Entonces, por segunda y fugaz ocasión, el gesto de Milo cambió. Reparó apenas en la respuesta del otro y recordó que estaba en medio de una provocación. Recobró entonces su jactancioso semblante.
—Debes gustarle mucho a ese muchacho. Es casi imposible conseguir buenas granadas fuera de temporada.
El mayor no ocultó su sonrisa, feliz de que Milo terminara por picar el anzuelo. Siempre disfrutaba aquellos pequeños triunfos en los que despertaba los celos del otro. No que fuese un logro difícil de alcanzar, por cierto. El Santo de Escorpio era sumamente posesivo y odiaba aquellos momentos en los que le recordaban que quizá no fuese el centro del universo. Fuese su apegado amigo Camus o un compañero que apenas comenzaba a conocer, el orgullo de Milo le cegaba y le hacía creer que tenía derechos sobre todas las personas.
Aun así, Kanon debía admitirlo, Milo era bastante bueno para disimular su molestia. Si el gemelo era capaz de identificarla con tanta facilidad era únicamente por las largas y atentas horas de contemplación que le había dedicado con anterioridad.
Decidiendo otorgarle una tregua temporal, Kanon intentó tornar su atención en alguien más.
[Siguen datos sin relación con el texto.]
Lemma recv_octets n block l : forall s,
  (0 < n)%nat -> segments_ok l -> octets l <> [] ->
  exists c s1 rest, recv_ l (after s) n block s = (Octets c, s1) /\ octets l = c ++ rest /\ brings s1 rest
    /\ only_read s s1 /\ c <> [] /\ (length c <= n)%nat.
Proof.
  induction l as [|a l IH]; intros s Hn Ok Ne; [done|]. apply Forall_cons in Ok as [Oa Ok]. destruct a as [c|]; cbn [recv_].
  - exists (take n c). eexists. exists (drop n c ++ octets l). split; [done|]. rewrite app_assoc, take_drop. split; [done|].
    assert (L : (length (take n c) <= n)%nat) by (rewrite length_take; lia).
    assert (N : take n c <> []) by (destruct n; [lia|by destruct c]).
    split; [|done]. destruct (Nat.leb_spec (length c) n) as [H|H].
    + rewrite drop_ge by done. by split.
    + split; [|done]. constructor; [|done]. intros E. apply (f_equal length) in E. rewrite length_drop in E. cbn in E. lia.
  - change (after s) with (after (with_errno EINTR (with_arrivals l s))).
    destruct (IH (with_errno EINTR (with_arrivals l s)) Hn Ok Ne) as (c & s1 & rest & E & Eo & B & (A1 & A2 & A3) & N & L).
    by exists c, s1, rest.
Qed.

Lemma read_octets n block s c :
  (0 < n)%nat -> brings s c -> c <> [] ->
  exists c1 c2 s1, read_ n block s = (Octets c1, s1) /\ c = c1 ++ c2 /\ brings s1 c2 /\ only_read s s1 /\ c1 <> [] /\ (length c1 <= n)%nat.
Proof.
  intros Hn [Ok <-] Ne. destruct (recv_octets n block (arrivals s) s Hn Ok Ne) as (c1 & s1 & c2 & R & E & X).
  by exists c1, c2, s1.
Qed.

Lemma only_read_trans s1 s2 s3 : only_read s1 s2 -> only_read s2 s3 -> only_read s1 s3.
Proof. intros (A & B & C) (A' & B' & C'). repeat split; congruence. Qed.

Lemma read_all_loop_octets fuel : forall n got s a rest,
  (n <= fuel)%nat -> length a = n -> brings s (a ++ rest) ->
  exists s1, read_all_loop fuel n got s = (Octets (got ++ a), s1) /\ brings s1 rest /\ only_read s s1.
Proof.
  induction fuel as [|fuel IH]; intros n got s a rest Hn La B; cbn [read_all_loop].
  { destruct a; [|cbn in La; lia]. cbn in La. subst n. cbn. rewrite app_nil_r. by exists s. }
  destruct (Nat.eqb_spec n 0) as [->|N0].
  { destruct a; [|done]. rewrite app_nil_r. by exists s. }
  destruct (read_octets n true s (a ++ rest)) as (c1 & c2 & s1 & -> & E & B1 & O1 & Nc & Lc); [lia|done|by destruct a; [cbn in La; lia|]|].
  destruct c1 as [|x c1]; [done|]. set (c := x :: c1) in *.
  assert (Ea : a = c ++ drop (length c) a /\ c2 = drop (length c) a ++ rest).
  { assert (T : take (length c) (a ++ rest) = c) by (rewrite E; apply take_app_length).
    assert (D : drop (length c) (a ++ rest) = c2) by (rewrite E; apply drop_app_length).
    rewrite take_app_le in T by lia. rewrite drop_app_le in D by lia. rewrite <- D. split; [|done].
    rewrite <- T at 1. by rewrite take_drop. }
  destruct Ea as [Ea ->]. destruct (IH (n - length c)%nat (got ++ c) s1 (drop (length c) a) rest) as (s2 & E2 & B2 & O2).
  - unfold c. cbn [length]. lia.
  - rewrite length_drop. lia.
  - done.
  - exists s2. rewrite E2, <- app_assoc, <- Ea. split; [done|]. split; [done|]. by eapply only_read_trans.
Qed.

(** [read_all] gets the octets that were asked for, however they arrive. *)
Lemma read_all_octets s a rest :
  brings s (a ++ rest) -> exists s1, read_all (length a) s = (Octets a, s1) /\ brings s1 rest /\ only_read s s1.
Proof. intros B. by apply (read_all_loop_octets (length a) (length a) [] s a rest). Qed.





(** A peer that takes everything. *)
Lemma write_all_accepted c s : sends s = [] -> write_all c s = (true, with_sent (sent s ++ c) s).
Proof.
  intros E. unfold write_all. destruct c as [|x c]; cbn [length write_all_loop].
  - rewrite app_nil_r. by destruct s.
  - unfold write_. rewrite E. cbn [send_]. pose proof (len_cons x c). pose proof (len_nonneg c).
    rewrite (proj2 (Z.leb_gt _ _)) by lia. unfold len at 1. rewrite Nat2Z.id, drop_all.
    destruct (length c); cbn; by rewrite <- E; destruct s.
Qed.

(** * Messages *)

(** What libosmocore documents of its buffers and its header. *)
Class OsmocoreLaws `{Osmocore} := {
  headroom : msgb -> Z;
  tailroom : msgb -> Z;
  sizeof_msgb_nonneg : 0 <= sizeof_msgb;
  msgb_of_spec : forall n, 0 <= n -> msgb_data (msgb_of n) = [] /\ tailroom (msgb_of n) = n;
  msgb_put_fits : forall c m, len c <= tailroom m ->
    exists m', msgb_put c m = Some m' /\ msgb_data m' = msgb_data m ++ c /\ tailroom m' = tailroom m - len c;
  msgb_put_panics : forall c m, tailroom m < len c -> msgb_put c m = None;
  msgb_push_fits : forall c m, len c <= headroom m ->
    exists m', msgb_push c m = Some m' /\ msgb_data m' = c ++ msgb_data m;
  msgb_pull_spec : forall n m, 0 <= n <= len (msgb_data m) -> msgb_data (msgb_pull n m) = drop (Z.to_nat n) (msgb_data m);
  msgb_reserve_spec : forall n m, msgb_data m = [] -> 0 <= n ->
    msgb_data (msgb_reserve n m) = [] /\ tailroom (msgb_reserve n m) = tailroom m - n;
  sizeof_head_range : 0 < sizeof_head <= 128;
  len_head : forall n p, len (ipaccess_head n p) = sizeof_head;
  head_len_spec : forall n p, 0 <= n < 65536 -> head_len (ipaccess_head n p) = n;
  head_proto_spec : forall n p, 0 <= n < 65536 -> 0 <= p < 256 -> head_proto (ipaccess_head n p) = p;
  proto_range : 0 <= IPAC_PROTO_IPACCESS < 256 /\ 0 <= IPAC_PROTO_OSMO < 256 /\ IPAC_PROTO_IPACCESS <> IPAC_PROTO_OSMO;
  msg_types_distinct : NoDup [IPAC_MSGT_PING; IPAC_MSGT_PONG; IPAC_MSGT_ID_GET; IPAC_MSGT_ID_RESP; IPAC_MSGT_ID_ACK];
}.

Section Data.
Context `{OsmocoreLaws}.

(** A message as it is on the wire. *)
Definition message (proto : Z) (payload : chunk) : chunk := ipaccess_head (len payload) proto ++ payload.

Definition message_fits (payload : chunk) : Prop := len payload + sizeof_head <= IPA_ALLOC_SIZE.

Lemma length_head n p : length (ipaccess_head n p) = Z.to_nat sizeof_head.
Proof. pose proof (len_head n p). unfold len in *. lia. Qed.

Lemma read_head_octets s c h rest :
  c <> [] -> (length c <= Z.to_nat sizeof_head)%nat -> length h = Z.to_nat sizeof_head ->
  (exists c2, brings s c2 /\ h ++ rest = c ++ c2) ->
  exists s1, read_head c s = (Octets h, s1) /\ brings s1 rest /\ only_read s s1.
Proof.
  intros Nc Lc Lh (c2 & B & E). pose proof sizeof_head_range as Hs.
  assert (Ec : h = c ++ drop (length c) h /\ c2 = drop (length c) h ++ rest).
  { assert (T : take (length c) (h ++ rest) = c) by (rewrite E; apply take_app_length).
    assert (D : drop (length c) (h ++ rest) = c2) by (rewrite E; apply drop_app_length).
    rewrite take_app_le in T by lia. rewrite drop_app_le in D by lia. rewrite <- D. split; [|done].
    rewrite <- T at 1. by rewrite take_drop. }
  destruct Ec as [Eh ->]. unfold read_head, len. destruct (Z.ltb_spec (Z.of_nat (length c)) sizeof_head) as [L|L].
  - replace (Z.to_nat sizeof_head - length c)%nat with (length (drop (length c) h)) by (rewrite length_drop; lia).
    destruct (read_all_octets s _ _ B) as (s1 & -> & B1 & O1). exists s1. by rewrite <- Eh.
  - rewrite drop_ge in Eh, B by lia. rewrite app_nil_r in Eh. subst c. by exists s.
Qed.
Lemma change_kept t sa x s : kept s -> holds s sa t ->
  well kept (load_sa sa s (fun y => if decide (same_local (sa_id y) (sa_id x)) then Next (store_sa sa x s) else Stuck)).
Proof.
  intros K H. destruct (g_live _ K _ _ H) as [y Y]. unfold load_sa. rewrite Y. case_decide as SL; [|done].
  eapply (kept_stays s _ t (pc_of s t)); try done.
  - by apply moved_stays.
  - intros e z L. split; [|done]. destruct (g_sas _ K _ _ L) as (y' & Y' & SL'). cbn. destruct (decide (ike_sa z = sa)) as [E|N].
    + subst sa. exists x. rewrite lookup_insert_eq. split; [done|]. replace y' with y in * by congruence. by eapply same_local_trans.
    + exists y'. by rewrite lookup_insert_ne.
  - intros sa' z. cbn. intros [[<- <-]|[_ L]]%lookup_insert_Some; [|by eapply (g_spi _ K)]. eapply spi_ok_local; [exact SL|]. by apply (g_spi _ K _ _ Y).
  - apply (g_held _ K).
  - intros sa' t'. cbn. intros X. destruct (decide (sa' = sa)) as [->|N]; [by rewrite lookup_insert_eq|].
    rewrite lookup_insert_ne by done. by eapply (g_live _ K).
Qed.

(** ** Every step *)

Lemma wake_kept t s : kept s -> well kept (wake t s).
Proof.
  intros K. unfold wake.
  assert (F : forall e, at_entry (role_of s e t) -> (role_of s e t = Closes -> False) ->
    well kept (load e s (fun x => Next (store e (with_sleepers (filter (fun t' => t' <> t) (sleepers x)) x) s)))).
  { intros e R N. assert (X : exists x, heap s !! e = Some x /\ tabled s e x).
    { destruct (heap s !! e) as [x|] eqn:L; [|apply (g_free _ K e t) in L; destruct R; congruence].
      exists x. split; [done|]. destruct (g_entries _ K _ _ L) as [[T _]|[_ [[t' [R' A]] _]]]; [done|].
      destruct (decide (t = t')) as [->|D]; [done|]. apply A in D. destruct R; congruence. }
    destruct X as (x & L & T). unfold load. rewrite L. cbn. destruct (g_sas _ K _ _ L) as (y & Y & SL).
    eapply (kept_update s _ t (pc_of s t) e x _ y); try done.
    - exact (sas_same _ _ _ Y).
    - by apply moved_stays.
    - by apply handed_same.
    - by apply (g_spi _ K _ _ Y).
    - eapply live_ext; [|done|apply (live_wake x _ _ t (tabled_live _ _ _ K L T) R)]. intros t'. upd_cases. }
  destruct (pc_of s t) eqn:E; try done; apply F; unfold role_of; rewrite E; cbn; rewrite decide_True by done; try done; [by left|by right].
Qed.

Lemma idle_outside s t : pc_of s t = Idle -> outside s t.
Proof. intros E e. unfold role_of. by rewrite E. Qed.

Lemma begin_kept k who t c s : kept s -> pc_of s t = Idle -> (forall sa, sa_of c = Some sa -> holds s sa t) -> well kept (begin cfg k who t c s).
Proof.
  intros K E H. pose proof (idle_outside _ _ E) as O. destruct c; cbn in *.
  - by apply checkout_kept.
  - by apply checkout_by_message_kept.
  - by apply create_new_kept.
  - destruct (registered sa s) eqn:R; [done|]. apply checkout_new_kept; auto.
  - apply checkin_kept; auto.
  - apply checkin_and_destroy_kept; auto.
  - eapply new_initiator_spi_kept; eauto.
  - eapply change_kept; eauto.
Qed.

Lemma continue_kept k who ok peer t s : kept s -> well kept (continue cfg k who ok peer t s).
Proof.
  intros K. unfold continue. destruct (pc_of s t) eqn:E; [done| | | | | | | | | ].
  - by apply woken_kept.
  - assert (O : outside s t) by (intros e; unfold role_of; by rewrite E).
    pose proof (g_pcs _ K t) as P. rewrite E in P. case_match; by apply (outside_move s).
  - by apply put_new_kept.
  - assert (O : outside s t) by (intros e; unfold role_of; by rewrite E).
    apply remove_init_hash_well. intros x. by apply (outside_move s).
  - apply find_by_message_kept; [done|]. intros e. unfold role_of. by rewrite E.
  - by apply driving_kept.
  - by apply closing_kept.
  - by apply unhashing_kept.
  - by apply freeing_kept.
Qed.

Lemma step_kept k l s : kept s -> well kept (step cfg k l s).
Proof.
  intros K. destruct l as [who t c|who ok peer t|t]; cbn; [|by apply continue_kept|by apply wake_kept].
  destruct (pc_of s t) eqn:E; try done. destruct (sa_of c) as [sa|] eqn:S.
  - case_bool_decide as H; [|done]. apply begin_kept; try done. intros sa' X. unfold holds. congruence.
  - apply begin_kept; try done. intros sa' X. congruence.
Qed.

Lemma created_kept : kept ike_sa_manager_create.
Proof.
  constructor; cbn; unfold row, holds, pc_of; cbn; intros; try (rewrite lookup_empty in *); cbn in *; try done.
  - by apply elem_of_nil in H.
  - constructor.
  - constructor.
  - by apply elem_of_nil in H.
Qed.

Lemma well_impl (P Q : manager -> Prop) r : (forall s, P s -> Q s) -> well P r -> well Q r.
Proof. intros I. destruct r; cbn; auto. Qed.

(** Of every run, and of another invariant that each step keeps. *)
Lemma run_well (P : manager -> Prop) k ls s :
  (forall l s, kept s -> P s -> well P (step cfg k l s)) -> kept s -> P s -> well (fun s => kept s /\ P s) (run cfg k ls s).
Proof.
  intros F. revert s. induction ls as [|l ls IH]; intros s K H; [done|]. cbn. pose proof (step_kept k l s K) as K'.
  specialize (F l s K H). destruct (step cfg k l s); try done. by apply IH.
Qed.

Lemma run_kept k ls : well kept (run cfg k ls ike_sa_manager_create).
Proof.
  apply (well_impl (fun s => kept s /\ True)); [by intros s []|]. apply run_well; [|apply created_kept|done].
  intros l s K _. eapply well_impl; [|by apply step_kept]. done.
Qed.

(** A thread at an entry that is awake can go on. *)
Lemma awake_continues k who ok peer t e x s :
  kept s -> heap s !! e = Some x -> at_entry (role_of s e t) -> t ∉ sleepers x -> exists s', continue cfg k who ok peer t s = Next s'.
Proof.
  intros K L R S. pose proof (continue_kept k who ok peer t s K) as W.
  assert (N : continue cfg k who ok peer t s <> Stuck).
  { unfold continue, role_of in *. destruct (pc_of s t); cbn in R; try (by destruct R); case_decide as D; try (by destruct R); subst e0.
    - unfold load. rewrite L, bool_decide_eq_false_2 by done. destruct (woken who t x) as [[] x']; try done.
      cbn. destruct p; [done|]. cbn. unfold load_sa. by case_match.
    - unfold load. rewrite L, bool_decide_eq_false_2 by done. unfold drive_out. by case_match. }
  destruct (continue cfg k who ok peer t s) as [s'| |]; [by exists s'|done|done].
Qed.

(** The entry a thread is at. *)
Lemma entry_of s t e : kept s -> at_entry (role_of s e t) -> exists x, heap s !! e = Some x /\ live x (role_of s e) (holds s (ike_sa x)).
Proof.
  intros K R. destruct (heap s !! e) as [x|] eqn:L; [|apply (g_free _ K e t) in L; destruct R; congruence].
  exists x. split; [done|]. destruct (g_entries _ K _ _ L) as [[_ V]|[_ [[t' [R' A]] _]]]; [done|].
  destruct (decide (t = t')) as [->|N]; [destruct R; congruence|]. apply A in N. destruct R; congruence.
Qed.

End Kept.

(** * What holds of every run *)

(** C5: An IKE_SA is held by one thread at a time: in every run of any threads no IKE_SA is
    with two threads, the one a thread holds is in memory, and if the manager has an entry
    for it that entry is in the table and checked out by the thread, so that no other
    thread gets it. *)
Theorem held_by_one_thread cfg k ls s t t' sa :
  run cfg k ls ike_sa_manager_create = Next s -> (t, sa) ∈ held s -> (t', sa) ∈ held s ->
  t = t' /\ is_Some (sas s !! sa) /\
  forall e x, heap s !! e = Some x -> ike_sa x = sa -> checked_out x = Some t /\ e ∈ row (ike_sa_table s) (row_id cfg (ike_sa_id x)).
Proof.
  intros E H H'. pose proof (run_kept cfg k ls) as K. rewrite E in K. cbn in K. split; [by eapply holds_unique|].
  split; [by eapply (g_live _ _ K)|]. intros e x L <-. destruct (g_entries _ _ K _ _ L) as [[T [Q _]]|[_ [_ N]]]; [|by destruct (N t)].
  split; [by apply (l_held _ _ _ Q)|done].
Qed.

(** C18: No run of any threads uses an entry or an IKE_SA after it was freed: not a thread that
    waits for an entry while another destroys it, not one that looks through a row, and not
    the thread that destroys it. *)
Theorem manager_uses_no_freed_memory cfg k ls : run cfg k ls ike_sa_manager_create <> Crash.
Proof. pose proof (run_kept cfg k ls) as K. by destruct (run cfg k ls ike_sa_manager_create). Qed.

(** C6: No thread is forgotten at an entry: as long as one waits for it, or waits for the
    others in order to destroy it, its IKE_SA is held by a thread outside of the manager,
    which may check it in, or one of the threads at the entry is awake and can go on. *)
Theorem no_thread_is_forgotten cfg k ls s t e :
  run cfg k ls ike_sa_manager_create = Next s -> (exists p, pc_of s t = Waiting e p) \/ pc_of s t = Driving e ->
  exists x, heap s !! e = Some x /\
    ((exists t', (t', ike_sa x) ∈ held s /\ checked_out x = Some t') \/
     exists t', ((exists p, pc_of s t' = Waiting e p) \/ pc_of s t' = Driving e) /\
       forall who ok peer, exists s', step cfg k (Continue who ok peer t') s = Next s').
Proof.
  intros E W. pose proof (run_kept cfg k ls) as K. rewrite E in K. cbn in K.
  assert (R : at_entry (role_of s e t)).
  { unfold role_of. destruct W as [[p W]|W]; rewrite W; cbn; rewrite decide_True by done; [by left|by right]. }
  destruct (entry_of _ _ _ _ K R) as (x & L & [Q A]). exists x. split; [done|].
  destruct (A (ex_intro _ t R)) as [[C D]|(t' & R' & S)].
  - left. destruct (checked_out x) as [t'|] eqn:O; [|done]. exists t'. split; [|done].
    destruct (l_out _ _ _ Q _ O) as [H|H]; [done|]. destruct (l_drives _ _ _ Q _ H). congruence.
  - right. exists t'. split; [|intros who ok peer; cbn; by eapply awake_continues].
    unfold role_of in R'. destruct (pc_of s t') eqn:P; cbn in R'; try (by destruct R'); case_decide; try (by destruct R'); subst; [left; by eexists|by right].
Qed.

(** * A run *)

Definition example_cfg : config := {| table_mask := 3; segment_mask := 1; ikesa_limit := 0; spi_mask := 0; spi_label := 0 |}.
Definition example_peer : host_t := Host AF_INET [10; 0; 0; 1] 500.

(** A thread makes an IKE_SA and puts it into the table, another waits for it, and the first
    destroys it. *)
Definition example_run : list label :=
  [Begin 0 1%nat (Create_new 2 true (Some 5) example_peer); Begin 0 1%nat (Checkout_new 0%nat);
   Begin 0 2%nat (Checkout (Ike_sa_id 2 5 0 true)); Begin 0 1%nat (Checkin_and_destroy 0%nat)].

Lemma held_by_one_thread_witness :
  exists s, run example_cfg [] (take 3 example_run) ike_sa_manager_create = Next s /\ is_Some (sas s !! 0%nat).
Proof.
  eexists. split; [vm_compute; reflexivity|].
  refine (proj1 (proj2 (held_by_one_thread example_cfg [] (take 3 example_run) _ 1%nat 1%nat 0%nat _ _ _))).
  - vm_compute. reflexivity.
  - by left.
  - by left.
Defined.

(** The one that waited is awake when the other wants to destroy the entry. *)
Lemma no_thread_is_forgotten_witness :
  exists s, run example_cfg [] example_run ike_sa_manager_create = Next s /\ exists x, heap s !! 0%nat = Some x.
Proof.
  eexists. split; [vm_compute; reflexivity|].
  destruct (no_thread_is_forgotten example_cfg [] example_run
    ltac:(let r := eval vm_compute in (run example_cfg [] example_run ike_sa_manager_create) in match r with Next ?s => exact s end) 1%nat 0%nat)
    as (x & L & _).
  - vm_compute. reflexivity.
  - right. vm_compute. reflexivity.
  - exists x. exact L.
Defined.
—No lo sé. Quizá quien le guste sea mi hermano —la imagen mental le sacó una burlona risilla—. De cualquier forma se le agradece la intención.
Aunque Milo abrió la boca, contuvo al momento lo que pretendía decir. Se conformó con fruncir el ceño mientras dejaba escapar un largo suspiro y regresaba su interés a las frutas.
—¿Cuántas te regaló? —obvió sus deseos de recibir una de las granadas.
—Tres. Quería que me trajera más, pero le dije que éstas serían más que suficientes —ante la respuesta, Milo colocó de nuevo la fruta en su lugar—. Puedes quedártelas si quieres.
—Fueron un regalo.
—Y yo te las regalo a ti.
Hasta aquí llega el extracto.